• _Task objective_
Please copy out all lines of the entries that contain the word "every".

★ ★ ★ ★ ★

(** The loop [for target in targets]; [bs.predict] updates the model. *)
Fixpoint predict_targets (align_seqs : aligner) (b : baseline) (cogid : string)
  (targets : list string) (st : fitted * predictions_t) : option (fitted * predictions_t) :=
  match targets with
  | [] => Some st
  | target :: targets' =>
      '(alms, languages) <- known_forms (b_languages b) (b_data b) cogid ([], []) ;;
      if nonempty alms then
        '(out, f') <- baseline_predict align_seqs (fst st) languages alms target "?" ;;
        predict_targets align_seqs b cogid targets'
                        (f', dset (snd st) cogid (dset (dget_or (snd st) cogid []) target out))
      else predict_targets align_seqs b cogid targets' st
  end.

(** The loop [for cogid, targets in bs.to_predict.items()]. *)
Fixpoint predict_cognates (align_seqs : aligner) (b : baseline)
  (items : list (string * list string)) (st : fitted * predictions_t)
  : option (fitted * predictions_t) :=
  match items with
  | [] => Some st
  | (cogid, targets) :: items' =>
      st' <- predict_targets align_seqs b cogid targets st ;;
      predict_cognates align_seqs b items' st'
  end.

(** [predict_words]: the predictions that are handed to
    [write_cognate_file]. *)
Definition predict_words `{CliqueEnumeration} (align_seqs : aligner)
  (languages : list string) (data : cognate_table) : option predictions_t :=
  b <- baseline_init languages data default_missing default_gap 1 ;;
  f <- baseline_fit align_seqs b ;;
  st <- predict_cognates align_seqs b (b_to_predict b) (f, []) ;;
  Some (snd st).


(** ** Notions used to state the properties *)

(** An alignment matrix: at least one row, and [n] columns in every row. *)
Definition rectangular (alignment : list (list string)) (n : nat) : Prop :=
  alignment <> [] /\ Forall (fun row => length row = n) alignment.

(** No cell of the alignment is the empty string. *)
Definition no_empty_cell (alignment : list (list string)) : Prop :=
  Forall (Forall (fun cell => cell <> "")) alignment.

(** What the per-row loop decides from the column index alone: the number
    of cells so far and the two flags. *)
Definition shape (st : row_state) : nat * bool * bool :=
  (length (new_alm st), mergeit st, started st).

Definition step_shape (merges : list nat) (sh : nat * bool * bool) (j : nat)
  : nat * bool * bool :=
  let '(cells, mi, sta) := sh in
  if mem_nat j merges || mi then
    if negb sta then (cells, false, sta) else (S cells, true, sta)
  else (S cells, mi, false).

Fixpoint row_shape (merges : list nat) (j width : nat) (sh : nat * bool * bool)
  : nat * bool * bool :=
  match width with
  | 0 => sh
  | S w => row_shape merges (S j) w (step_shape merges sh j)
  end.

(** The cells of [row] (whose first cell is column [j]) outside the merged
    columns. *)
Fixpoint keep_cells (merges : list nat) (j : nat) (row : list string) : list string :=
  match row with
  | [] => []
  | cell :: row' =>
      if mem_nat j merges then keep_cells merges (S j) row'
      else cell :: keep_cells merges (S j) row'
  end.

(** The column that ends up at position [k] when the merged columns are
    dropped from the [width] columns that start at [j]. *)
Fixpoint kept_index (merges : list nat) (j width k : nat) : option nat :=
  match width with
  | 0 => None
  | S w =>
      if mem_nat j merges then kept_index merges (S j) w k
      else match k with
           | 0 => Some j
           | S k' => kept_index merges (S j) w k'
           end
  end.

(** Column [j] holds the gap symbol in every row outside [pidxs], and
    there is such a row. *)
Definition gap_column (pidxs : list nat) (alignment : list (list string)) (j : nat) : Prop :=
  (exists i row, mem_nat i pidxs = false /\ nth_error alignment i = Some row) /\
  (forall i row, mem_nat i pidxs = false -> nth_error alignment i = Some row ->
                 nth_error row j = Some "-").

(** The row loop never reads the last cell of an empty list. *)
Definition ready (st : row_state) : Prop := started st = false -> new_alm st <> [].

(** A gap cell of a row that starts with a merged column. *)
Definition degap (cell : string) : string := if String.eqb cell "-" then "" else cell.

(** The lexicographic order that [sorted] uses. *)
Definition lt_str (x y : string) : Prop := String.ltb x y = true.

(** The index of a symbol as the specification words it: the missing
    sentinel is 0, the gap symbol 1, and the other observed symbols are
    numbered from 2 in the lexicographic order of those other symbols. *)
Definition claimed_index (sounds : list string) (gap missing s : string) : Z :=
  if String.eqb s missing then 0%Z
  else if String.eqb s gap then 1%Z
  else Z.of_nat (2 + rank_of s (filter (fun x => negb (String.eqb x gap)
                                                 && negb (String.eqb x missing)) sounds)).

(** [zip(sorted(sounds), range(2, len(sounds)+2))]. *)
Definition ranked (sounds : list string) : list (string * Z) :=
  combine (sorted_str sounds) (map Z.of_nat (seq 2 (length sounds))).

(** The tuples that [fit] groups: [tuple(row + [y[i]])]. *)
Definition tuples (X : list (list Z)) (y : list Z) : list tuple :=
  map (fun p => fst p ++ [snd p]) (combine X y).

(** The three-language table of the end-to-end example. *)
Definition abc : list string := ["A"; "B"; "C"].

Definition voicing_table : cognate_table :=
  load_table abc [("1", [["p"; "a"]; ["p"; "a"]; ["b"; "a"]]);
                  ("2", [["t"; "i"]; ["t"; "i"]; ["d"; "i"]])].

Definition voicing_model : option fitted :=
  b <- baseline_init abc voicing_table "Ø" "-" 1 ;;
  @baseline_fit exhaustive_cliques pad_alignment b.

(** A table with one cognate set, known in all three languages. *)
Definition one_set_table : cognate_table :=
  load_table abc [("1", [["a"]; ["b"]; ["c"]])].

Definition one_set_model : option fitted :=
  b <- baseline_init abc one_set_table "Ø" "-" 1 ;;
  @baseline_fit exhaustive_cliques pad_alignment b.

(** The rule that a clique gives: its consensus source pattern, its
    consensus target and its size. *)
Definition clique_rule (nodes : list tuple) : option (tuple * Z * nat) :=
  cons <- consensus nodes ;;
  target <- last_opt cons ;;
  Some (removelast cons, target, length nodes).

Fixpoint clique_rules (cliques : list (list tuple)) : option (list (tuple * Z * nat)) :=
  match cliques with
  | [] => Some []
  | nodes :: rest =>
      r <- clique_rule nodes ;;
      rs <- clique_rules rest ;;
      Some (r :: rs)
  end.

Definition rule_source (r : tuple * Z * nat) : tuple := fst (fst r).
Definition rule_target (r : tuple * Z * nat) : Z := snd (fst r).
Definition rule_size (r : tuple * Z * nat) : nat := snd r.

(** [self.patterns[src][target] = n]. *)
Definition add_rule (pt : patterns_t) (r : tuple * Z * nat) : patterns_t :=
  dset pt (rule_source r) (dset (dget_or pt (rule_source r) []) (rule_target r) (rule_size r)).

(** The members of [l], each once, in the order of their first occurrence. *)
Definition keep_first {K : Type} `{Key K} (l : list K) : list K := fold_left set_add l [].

★ ★ ★ ★ ★

• _Result for this exercise_
(** An alignment matrix: at least one row, and [n] columns in every row. *)
(** Column [j] holds the gap symbol in every row outside [pidxs], and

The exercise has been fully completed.